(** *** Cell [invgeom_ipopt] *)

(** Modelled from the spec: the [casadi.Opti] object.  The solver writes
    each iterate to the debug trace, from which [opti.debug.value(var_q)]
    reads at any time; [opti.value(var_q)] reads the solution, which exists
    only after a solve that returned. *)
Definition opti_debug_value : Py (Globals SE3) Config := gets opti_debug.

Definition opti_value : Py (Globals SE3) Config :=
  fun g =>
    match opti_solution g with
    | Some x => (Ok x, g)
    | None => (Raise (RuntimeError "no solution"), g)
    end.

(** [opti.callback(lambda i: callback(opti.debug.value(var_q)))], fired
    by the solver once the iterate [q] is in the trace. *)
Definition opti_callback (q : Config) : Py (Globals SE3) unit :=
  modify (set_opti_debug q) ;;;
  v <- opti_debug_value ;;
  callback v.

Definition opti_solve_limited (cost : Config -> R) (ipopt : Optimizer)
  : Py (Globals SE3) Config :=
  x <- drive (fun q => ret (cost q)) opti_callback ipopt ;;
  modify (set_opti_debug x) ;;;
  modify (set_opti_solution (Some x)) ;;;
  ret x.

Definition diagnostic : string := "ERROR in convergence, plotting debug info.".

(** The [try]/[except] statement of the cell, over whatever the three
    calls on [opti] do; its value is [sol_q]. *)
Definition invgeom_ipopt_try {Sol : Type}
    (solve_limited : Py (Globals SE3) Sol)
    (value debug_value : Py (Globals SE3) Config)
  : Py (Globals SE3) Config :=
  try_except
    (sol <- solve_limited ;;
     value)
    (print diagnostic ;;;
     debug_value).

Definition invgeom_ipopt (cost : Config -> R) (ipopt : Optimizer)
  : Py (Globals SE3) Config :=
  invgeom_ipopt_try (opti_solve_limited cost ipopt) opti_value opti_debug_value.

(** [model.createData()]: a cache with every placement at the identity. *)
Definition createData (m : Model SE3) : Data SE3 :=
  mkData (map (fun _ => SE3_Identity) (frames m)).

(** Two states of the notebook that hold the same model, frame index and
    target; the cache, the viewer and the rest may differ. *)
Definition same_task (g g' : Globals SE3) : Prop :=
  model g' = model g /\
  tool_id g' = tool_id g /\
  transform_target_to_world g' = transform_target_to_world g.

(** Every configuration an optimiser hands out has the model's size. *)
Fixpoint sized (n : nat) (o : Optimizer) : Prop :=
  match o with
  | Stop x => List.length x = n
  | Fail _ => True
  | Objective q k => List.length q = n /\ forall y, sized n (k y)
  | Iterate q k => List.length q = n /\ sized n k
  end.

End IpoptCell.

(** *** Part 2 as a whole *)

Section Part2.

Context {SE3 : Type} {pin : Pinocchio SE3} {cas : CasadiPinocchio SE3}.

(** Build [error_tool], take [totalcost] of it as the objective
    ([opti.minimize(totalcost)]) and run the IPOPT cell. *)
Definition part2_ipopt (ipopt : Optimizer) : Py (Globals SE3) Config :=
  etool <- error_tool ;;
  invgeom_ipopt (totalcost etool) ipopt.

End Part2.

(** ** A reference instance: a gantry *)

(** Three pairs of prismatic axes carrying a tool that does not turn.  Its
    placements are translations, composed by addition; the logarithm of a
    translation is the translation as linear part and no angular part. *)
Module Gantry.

- **EXERCISE PROMPT**
Each line holding the word "cache" must be pulled from the records.

- **ANSWER TO THE PROBLEM**
(** [model.createData()]: a cache with every placement at the identity. *)
    target; the cache, the viewer and the rest may differ. *)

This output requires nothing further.